Department of Medicine, Helsinki University Hospital and University of Helsinki, Helsinki, Finland. Hannele.Yki-Jarvinen@helsinki.fi. Minerva Foundation Institute for Medical Research, Helsinki, Finland. Hannele.Yki-Jarvinen@helsinki.fi. Department of Medicine, Helsinki University Hospital and University of Helsinki, Helsinki, Finland. Minerva Foundation Institute for Medical Research, Helsinki, Finland. Department of Internal Medicine, Yale University, New Haven, CT, USA. Oxford Centre for Diabetes, Endocrinology and Metabolism, Radcliffe Department of Medicine, University of Oxford, Oxford, UK. National Institute for Health Research Oxford Biomedical Research Centre, Oxford University Hospitals Foundation Trust, Oxford, UK. School of Food Science & Nutrition, University of Leeds, Leeds, UK.

Nature reviews. Gastroenterology & hepatology. 2021;(11):770-786

Abstract

The global prevalence of nonalcoholic fatty liver disease (NAFLD) has dramatically increased in parallel with the epidemic of obesity. Controversy has emerged around dietary guidelines recommending low-fat-high-carbohydrate diets and the roles of dietary macronutrients in the pathogenesis of metabolic disease.

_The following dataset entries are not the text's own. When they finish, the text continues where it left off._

Section Types.
Context {Rq Rqs Q : Type} `{Scheduling Rq Rqs} `{Quantities Q}.
(** [strconv.ParseFloat] of a text that is not plain decimal digits. *)
Variable ParseFloat_other : string → option f64.
Variable opts : Options.

Definition cpu (n : Z) : res Q := MustParse (Itoa n).

Definition memory (memoryInGBs : Z) : res Q :=
  mem ← MustParse (GiText memoryInGBs);
  (let overhead :=
     f64_div (f64_div (f64_mul (f64_of_Z (Q_Value mem)) (VMMemoryOverheadPercent opts))
                (f64_of_Z 1024)) (f64_of_Z 1024) in
   sub ← MustParse (Itoa (int64_of_float (f64_ceil overhead)) +:+ "Mi");
   Ok (Q_Sub mem sub)).

Definition ephemeralStorage (nodeclass : OciNodeClass) : res Q :=
  boot ← deref (NodeClass_BootConfig (Spec nodeclass));
  MustParse (GiText (BootVolumeSizeInGBs boot)).

Definition nvidiaGPUs (shape : Shape) : res Q :=
  MustParse (Itoa (from_ptr 0%Z (Gpus shape))).

(** The number of pods, before it is printed. *)
Definition pod_count (shape : WrapShape) (kc : KubeletConfiguration) : Z :=
  let count := match MaxPods kc with Some n => n | None => 110%Z end in
  let count :=
    match PodsPerCore kc with
    | Some n => Z.min (wrap64 (n * CalcCpu shape)) count
    | None => count
    end in
  Z.min count (wrap64 (wrap64 (CalMaxVnic shape - 1) * 31)).

Definition pods (shape : WrapShape) (kc : KubeletConfiguration) : res Q :=
  MustParse (Itoa (pod_count shape kc)).

Definition computeCapacity (shape : WrapShape) (kc : KubeletConfiguration)
    (nodeclass : OciNodeClass) : res (ResourceList Q) :=
  c ← cpu (CalcCpu shape);
  m ← memory (CalMemInGBs shape);
  e ← ephemeralStorage nodeclass;
  p ← pods shape kc;
  g ← nvidiaGPUs (wShape shape);
  Ok (list_to_map [(ResourceCPU, c); (ResourceMemory, m); (ResourceEphemeralStorage, e);
                   (ResourcePods, p); (ResourceNVIDIAGPU, g)]).

(** [lo.MapEntries(m, ... resource.MustParse(v))] *)
Definition parse_resources (m : gmap string string) : res (ResourceList Q) :=
  l ← map_res (λ '(k, v), q ← MustParse v; Ok (k, q)) (map_to_list m);
  Ok (list_to_map l).

Definition SystemReservedResources (kc : KubeletConfiguration) : res (ResourceList Q) :=
  match SystemReserved kc with
  | Some m => parse_resources m
  | None =>
      Ok (list_to_map [(ResourceCPU, NewMilliQuantity 100);
                       (ResourceMemory, NewQuantity (100 * 1024 * 1024))])
  end.

Definition reserved_memory_Mi (memGi : Z) : Z :=
  int64_of_float (f64_mul (f64_of_Z 1024) (TaxBrackets_Calculate reservedMemoryTaxGi (f64_of_Z memGi))).
Definition reserved_cpu_milli (cpus : Z) : Z :=
  int64_of_float (f64_mul (f64_of_Z 1000) (TaxBrackets_Calculate reservedCPUTaxVCPU (f64_of_Z cpus))).

Definition KubeReservedResources (kc : KubeletConfiguration) (cpu memory : Q) : res (ResourceList Q) :=
  if bool_decide (KubeReserved kc = ∅) then
    let reservedMemoryMi := reserved_memory_Mi (Z.quot (Q_Value memory) Gi) in
    let reservedCPUMilli := reserved_cpu_milli (Q_Value cpu) in
    es ← MustParse "1Gi";
    Ok (list_to_map [(ResourceCPU, NewMilliQuantity reservedCPUMilli);
                     (ResourceMemory, NewQuantity (wrap64 (wrap64 (reservedMemoryMi * 1024) * 1024)));
                     (ResourceEphemeralStorage, es)])
  else parse_resources (KubeReserved kc).

(** Decimal digits with an optional point: the value as [m * 10^-k]. *)
Fixpoint parse_decimal (seen_point : bool) (m k : Z) (digits : nat) (s : string) : option (Z * Z) :=
  match s with
  | EmptyString => if (digits =? 0)%nat then None else Some (m, k)
  | String c s' =>
      if is_digit c then
        parse_decimal seen_point (10 * m + (Z.of_nat (nat_of_ascii c) - 48))
          (if seen_point then k + 1 else k) (S digits) s'
      else if Ascii.eqb c "."%char && negb seen_point then parse_decimal true m k digits s'
      else None
  end.

Definition ParseFloat (s : string) : option f64 :=
  match parse_decimal false 0 0 0 s with
  | Some (m, k) => Some (f64_of_decimal m k)
  | None => ParseFloat_other s
  end.

Definition mustParsePercentage (v : string) : res f64 :=
  match ParseFloat (TrimChar "%"%char v) with
  | Some p => Ok (if SFeqb p (f64_of_Z 100) then f64_of_Z 0 else p)
  | None => Panic "expected percentage value to be a float"
  end.

Definition computeEvictionSignal (capacity : Q) (signalValue : string) : res Q :=
  if HasSuffix signalValue "%" then
    p ← mustParsePercentage signalValue;
    MustParseFloat (f64_ceil (f64_mul (f64_div (AsApproximateFloat64 capacity) (f64_of_Z 100)) p))
  else MustParse signalValue.

(** [temp[r] = computeEvictionSignal(...)] when the signal is set. *)
Definition eviction_override (m : gmap string string) (signal r : string) (capacity : Q)
    (temp : ResourceList Q) : res (ResourceList Q) :=
  match m !! signal with
  | Some v => q ← computeEvictionSignal capacity v; Ok (<[r := q]> temp)
  | None => Ok temp
  end.

Definition EvictionThreshold (memory storage : Q) (kc : KubeletConfiguration) : res (ResourceList Q) :=
  hundredMi ← MustParse "100Mi";
  tenth ← MustParseFloat
    (f64_ceil (f64_mul (f64_div (f64_of_Z (Q_Value storage)) (f64_of_Z 100)) (f64_of_Z 10)));
  (let overhead := list_to_map [(ResourceMemory, hundredMi); (ResourceEphemeralStorage, tenth)] in
   override ←
     match EvictionHard kc with
     | Some m =>
         temp ← eviction_override m MemoryAvailable ResourceMemory memory ∅;
         temp ← eviction_override m NodeFSAvailable ResourceEphemeralStorage storage temp;
         Ok (MaxResources ∅ temp)
     | None => Ok ∅
     end;
   Ok (override ∪ overhead)).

In this Review, the topical questions of whether and how dietary fats and carbohydrates, including free sugars, differentially influence the accumulation of liver fat (specifically, intrahepatic triglyceride (IHTG) content) are addressed. Focusing on evidence from humans, we examine data from stable isotope studies elucidating how macronutrients regulate IHTG synthesis and disposal, alter pools of bioactive lipids and influence insulin sensitivity. In addition, we review cross-sectional studies on dietary habits of patients with NAFLD and randomized controlled trials on the effects of altering dietary macronutrients on IHTG. Perhaps surprisingly, evidence to date shows no differential effects between free sugars, with both glucose and fructose increasing IHTG in the context of excess energy. Moreover, saturated fat raises IHTG more than polyunsaturated or monounsaturated fats, with adverse effects on insulin sensitivity, which are probably mediated in part by increased ceramide synthesis. Taken together, the data support the use of diets that have a reduced content of free sugars, refined carbohydrates and saturated fat in the treatment of NAFLD.